After making my way through the first verse of the song, I sat down my guitar, turned to the pastors and explained how the music they were hearing was very typical in the place I call home. The general consensus from the pastors was that the music was strange, but they appreciated my showing the song to them. I then asked them if anything stood out to them about the words I had just sung. The response was complete silence. My bluegrass demonstration of the song was so jarring to the Ugandan pastors, they paid no attention to the content.
At this point, I decided to take a different approach in teaching the song to the Bugiri pastors. We spent the next fifteen minutes going over the lyrics of “Yesu Ye Mukwano Gwaffe,” talking about the images and themes contained in the words. Then we sang it again, this time a cappella. And it went great.
Why context is important
The whole goal behind my teaching a new song to the Bugiri pastors was to help introduce theology through musical prayer and praise to God. Unfortunately, the content was lost because I failed to take the context of the Ugandan pastors into account. Instead, I forced them into my context, a very strange and unfamiliar world.
As much as I believe content to be of the utmost importance in worship, I cannot ignore the fact that context is also crucial. At a basic level, context is how content makes sense. On a theological level, context is the incarnational aspect of ministry and worship. Context thrusts us into the lives of others, moves us to truly understand their cultural environment, and allows us to tailor our approach in ministry and worship for each occasion.
By taking context into account, we remember that people come from very particular walks of life with particular influences and particular formative backgrounds. By contextualizing our worship – including our worship music – we acknowledge that God’s Spirit is not limited to certain looks, styles, or cultures. Instead, we affirm the goodness of God’s varied creation.

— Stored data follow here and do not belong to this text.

Lemma evaluated_deadlines r routes c ev :
  evaluate_component r routes c = Ok ev → is_forecast_only c = false →
  Forall (λ d, requested_at_ns r ≤ d) (deadlines ev).
Proof.
  intros Hev Hf. pose proof (evaluate_component_same _ _ _ _ Hev) as Hc.
  destruct (evaluate_component_inv _ _ _ _ Hev Hf) as ([_ Hs] & Hp & Hb). unfold deadlines. rewrite Hc, !point_deadlines.
  constructor; [done|]. apply Forall_app. split.
  - destruct (point_deadline (point_valuation ev)) as [d|] eqn:Hd; [|constructor].
    constructor; [|constructor]. by eapply value_point_deadline.
  - destruct (debit_risk_bound_valuation ev) as [b|]; [|constructor]. simpl.
    destruct (valuation_valid_until_ns b) as [d|] eqn:Hd; [|constructor]. constructor; [|constructor].
    destruct (admission_treatment c); [done| |done]. destruct Hb as (b' & Hb & [= <-]).
    apply value_bound_Ok in Hb as (bound & _ & _ & Hv & _). by eapply valuation_deadline.
Qed.

Lemma Forall2_members {A B} (P : A → B → Prop) l k y :
  Forall2 P l k → y ∈ k → ∃ x, x ∈ l ∧ P x y.
Proof.
  intros HF [i Hi]%list_elem_of_lookup. destruct (Forall2_lookup_r _ _ _ _ _ HF Hi) as (x & Hx & HP).
  exists x. split; [by eapply list_elem_of_lookup_2|done].
Qed.

(** The evidence an admission on a quote relies on is valid at a time. *)
Definition evidence_valid (e : VenueQuoteEstimate D) (q : EconomicsQuote D) (now : Z) : Prop :=
  (∀ s, s ∈ estimate_authority e :: dependency_sources e → now ≤ source_valid_until_ns s) ∧
  ∀ ev, ev ∈ quote_components q → is_forecast_only (evaluated_component ev) = false →
    Forall (λ d, now ≤ d) (deadlines ev).

Lemma quote_horizon r e routes evs q now :
  quote_of r e routes evs q → now ≤ quote_valid_until_ns q ↔ evidence_valid e q now.
Proof.
  intros (_ & _ & _ & _ & core & forecast & _ & _ & ->). unfold evidence_valid. cbn [quote_valid_until_ns reference_quote].
  rewrite min_all_spec, Forall_app, Forall_fmap, !Forall_forall. setoid_rewrite list_elem_of_bind. simpl. split.
  - intros (Ha & Hd & Hevs). split.
    + intros s [->|Hs]%elem_of_cons; [done|by apply Hd].
    + intros ev Hev Hf. apply Forall_forall. intros d Hd'. apply Hevs. exists ev. split; [|done].
      unfold core_deadlines. by rewrite Hf.
  - intros (Hs & Hevs). split; [apply Hs; left|]. split.
    + intros s Hin. apply Hs. by right.
    + intros d (ev & Hd & Hev). unfold core_deadlines in Hd. destruct (is_forecast_only _) eqn:Hf; [by apply elem_of_nil in Hd|].
      specialize (Hevs ev Hev Hf). rewrite Forall_forall in Hevs. by apply Hevs.
Qed.

Lemma quote_fresh r e routes evs q : quote_of r e routes evs q → evidence_valid e q (requested_at_ns r).
Proof.
  intros (_ & Hs & _ & Hevs & core & forecast & _ & _ & ->). split.
  - intros s Hin. rewrite Forall_forall in Hs. by destruct (Hs s Hin).
  - simpl. intros ev Hev Hf. destruct (Forall2_members _ _ _ _ Hevs Hev) as (c & Hc & Hok).
    pose proof (evaluate_component_same _ _ _ _ Hok) as Hsame. rewrite Hsame in Hf. by eapply evaluated_deadlines.
Qed.

Lemma allows_admission_Ok t now : is_ok (allows_admission t now) = true ↔ now ≤ t.
Proof. unfold allows_admission. destruct (Z.ltb_spec t now); simpl; split; (done || lia). Qed.

(** A quote lets an admission pass exactly as long as all the evidence it relies on is
    valid: the authority, the dependencies, and of every component that is not a mere
    forecast the source, the valuation and the valuation of its bound.  At the time of
    the request it lets it pass; capping its horizon makes it expire at the cap as well,
    and is refused when the quote would be expired at its request. *)
Lemma quote_expires_with_evidence r e routes q now :
  validate_and_aggregate_quote r e routes = Ok q →
  (is_ok (allows_admission (capability_health q) now) = true ↔ evidence_valid e q now) ∧
  is_ok (allows_admission (capability_health q) (requested_at_ns r)) = true ∧
  ∀ cap, (is_ok (cap_valid_until_ns q cap) = true ↔ requested_at_ns r ≤ cap) ∧
    ∀ q', cap_valid_until_ns q cap = Ok q' →
      (is_ok (allows_admission (capability_health q') now) = true ↔ evidence_valid e q now ∧ now ≤ cap) ∧
      core_total q' = core_total q ∧ quote_components q' = quote_components q.
Proof.
  intros (evs & Hq)%aggregate_reference. unfold capability_health. rewrite !allows_admission_Ok.
  rewrite !(quote_horizon _ _ _ _ _ _ Hq). split; [done|]. split; [by eapply quote_fresh|].
  intros cap. assert (Hreq : quote_requested_at_ns q = requested_at_ns r).
  { destruct Hq as (_ & _ & _ & _ & core & forecast & _ & _ & ->). done. }
  unfold cap_valid_until_ns. rewrite Hreq. destruct (Z.ltb_spec cap (requested_at_ns r)) as [Hlt|Hle]; simpl.
  - split; [split; [done|lia]|done].
  - split; [done|]. intros q' [= <-]. simpl. rewrite allows_admission_Ok, Z.min_glb_iff.
    by rewrite (quote_horizon _ _ _ _ _ _ Hq).
Qed.

End Facts.

(** ** Amounts *)

Section Amounts.
Context {D : Type} `{DecimalSignLaws D}.
Implicit Types (r : EconomicsQuoteRequest D) (c : EstimatedEffect D) (q : EconomicsQuote D)
  (ev : EvaluatedEconomicsComponent D) (v : ValuationEvidence D) (routes : list (ValuationRoute D)).

Lemma d_one_nonneg : d_ltb d_one d_zero = false.
Proof.
  destruct d_zero_exact as [Hz Ez], d_one_exact as [Ho Eo]. rewrite d_ltb_value, Ez, Eo by done.
  apply Z.ltb_ge. pose proof d_unit_pos. lia.
Qed.

Lemma legs_rate_nonneg t u seen (legs : list (ValuationLeg D)) w rate rate' :
  leg_chain t u seen legs w → d_ltb rate d_zero = false → legs_rate rate legs = Ok rate' →
  d_ltb rate' d_zero = false.
Proof.
  intros Hc. revert rate. induction Hc as [|u seen leg legs w _ _ Hpos _ _ _ IH]; intros rate Hr; simpl.
  - by intros [= <-].
  - intros (rate1 & Hm%ok_or_Ok & Hl)%result_bind_Ok. apply (IH rate1); [|done].
    eapply d_mul_nonneg; [done|done|]. by apply d_ltb_asym.
Qed.

(** A valuation is over the reporting currency itself or over the one configured route from
    the unit of the effect to it, a chain of valid legs with positive rates that meets no
    unit twice; it expires with the route or its first leg, not before the time it was
    made, and turns no charge into a credit and no credit into a charge. *)
Lemma valuation_sound effect currency routes t v :
  value_with_routes effect currency routes t = Ok v →
  native_effect v = effect ∧ valuation_currency v = currency ∧
  (∀ d, valuation_valid_until_ns v = Some d → t ≤ d) ∧
  (effect_unit effect = UnitCurrency currency ∧ normalized_amount v = effect_amount effect ∨
   ∃ route, route ∈ routes ∧ route_from route = effect_unit effect ∧ route_to route = currency ∧
     (∀ other, other ∈ routes → route_from other = effect_unit effect → route_to other = currency → other = route) ∧
     route_valid t route ∧ valuation_valid_until_ns v = Some (legs_deadline route)) ∧
  (d_ltb d_zero (effect_amount effect) = false → d_ltb d_zero (normalized_amount v) = false) ∧
  (d_ltb (effect_amount effect) d_zero = false → d_ltb (normalized_amount v) d_zero = false).
Proof.
  intros Hv.
  destruct (value_with_routes_Ok _ _ _ _ _ Hv) as (Hn & Hc & _ & Hcases). split_and!; [done|done| | | |].
  - intros d Hd'. by eapply valuation_deadline.
  - destruct Hcases as [(Hu & Ha & _)|(route & rate & Hf & Hr & _ & _ & _ & Hdl)]; [by left|]. right. exists route.
    assert (Hin : ∀ x, x ∈ routes ∧ route_matches (effect_unit effect) currency x = true ↔ x = route).
    { intros x. rewrite <- (list_elem_of_singleton x route), <- Hf, list_elem_of_filter. tauto. }
    destruct (proj2 (Hin route) eq_refl) as [Hmem Hm]. unfold route_matches in *.
    rewrite andb_true_iff, !bool_decide_eq_true in Hm. destruct Hm. split_and!; try done.
    intros other Ho Hfrom Hto. apply Hin. split; [done|]. by rewrite !bool_decide_true.
  - intros Hs. destruct Hcases as [(_ & -> & _)|(route & rate & _ & (_ & _ & Hch) & Hr & Hm & _)]; [done|].
    eapply d_mul_nonpos; [done|done|]. by eapply legs_rate_nonneg; [|apply d_one_nonneg|].
  - intros Hs. destruct Hcases as [(_ & -> & _)|(route & rate & _ & (_ & _ & Hch) & Hr & Hm & _)]; [done|].
    eapply d_mul_nonneg; [done|done|]. by eapply legs_rate_nonneg; [|apply d_one_nonneg|].
Qed.

(** *** Totals *)

Lemma checked_sum_exact xs total :
  d_exact total → Forall d_exact xs →
  Z.abs (d_value total) + Zsum ((λ x, Z.abs (d_value x)) <$> xs) ≤ d_limit →
  ∃ s, checked_sum total xs = Some s ∧ d_exact s ∧ d_value s = d_value total + Zsum (d_value <$> xs).
Proof.
  intros Ht Hxs. revert total Ht. induction Hxs as [|x xs Hx Hxs IH]; intros total Ht; csimpl; intros Hl.
  - exists total. split_and!; [done|done|lia].
  - assert (0 ≤ Zsum ((λ x, Z.abs (d_value x)) <$> xs)).
    { apply Zsum_nonneg, Forall_fmap, Forall_forall. intros y _. simpl. lia. }
    destruct (d_add_exact total x Ht Hx) as (s & Hs & Es & Vs); [lia|]. rewrite Hs. simpl.
    destruct (IH s Es) as (s' & Hs' & Es' & Vs'); [rewrite Vs; lia|]. exists s'. split_and!; [done|done|lia].
Qed.

(** The point estimate of a component, in the reporting currency. *)
Definition point_value ev : Z := d_value (from_option normalized_amount d_zero (point_valuation ev)).

(** The components an admission relies on. *)
Definition relied q : list (EvaluatedEconomicsComponent D) :=
  filter (λ ev, is_forecast_only (evaluated_component ev) = false) (quote_components q).

(** The amounts of a quote are on the grid, and their sum with the gross value fits. *)
Definition amounts_exact (gross : D) q : Prop :=
  d_exact gross ∧
  (∀ ev v, ev ∈ quote_components q → point_valuation ev = Some v ∨ debit_risk_bound_valuation ev = Some v →
     d_exact (normalized_amount v)) ∧
  Z.abs (d_value gross) + Zsum ((λ x, Z.abs (d_value x)) <$> omap core_amount (quote_components q)) ≤ d_limit.

Lemma core_amount_exact ev :
  (∀ v, point_valuation ev = Some v ∨ debit_risk_bound_valuation ev = Some v → d_exact (normalized_amount v)) →
  ∀ x, core_amount ev = Some x → d_exact x.
Proof.
  intros Hex x. unfold core_amount. destruct (admission_treatment _); [| |done].
  - intros [= <-]. destruct (point_valuation ev); simpl; [auto|apply d_zero_exact].
  - intros (v & Hv & ->)%fmap_Some. auto.
Qed.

Context is not, however, an excuse for bad or shallow content in worship. In fact, I believe we should often push ourselves (and slowly and carefully push our congregations) outside of our own familiar contexts and into others’. We begin to see the vast, transformative power of the Holy Spirit as we break free from our native environments.
As I spent more and more time with the Ugandan pastors, I slowly began to understand and appreciate their ways of worship. Likewise, they slowly began to understand and appreciate mine. I loved the simplicity and the repetitive nature of their music, which made sense in an oral culture. They appreciated how the American hymns told stories and were able to teach profound truths about God and His work. As I spent more time in fellowship and worship with the Ugandan pastors, American hymns eventually made their way into the nightly musical gatherings we shared. Similarly, over the past few years I have had the opportunity to lead the congregation of my church in Lexington, Kentucky in a couple of Ugandan choruses.
Our contexts are a natural expression of who we are and who God created us to be. Context is something to be celebrated and evaluated, not ignored. May we ever be willing to seek out the proper balance of content and context in our worship, continually increasing in awareness of God’s presence, attention to God’s Spirit, and the ability to uniquely and communally express praise and prayer to God.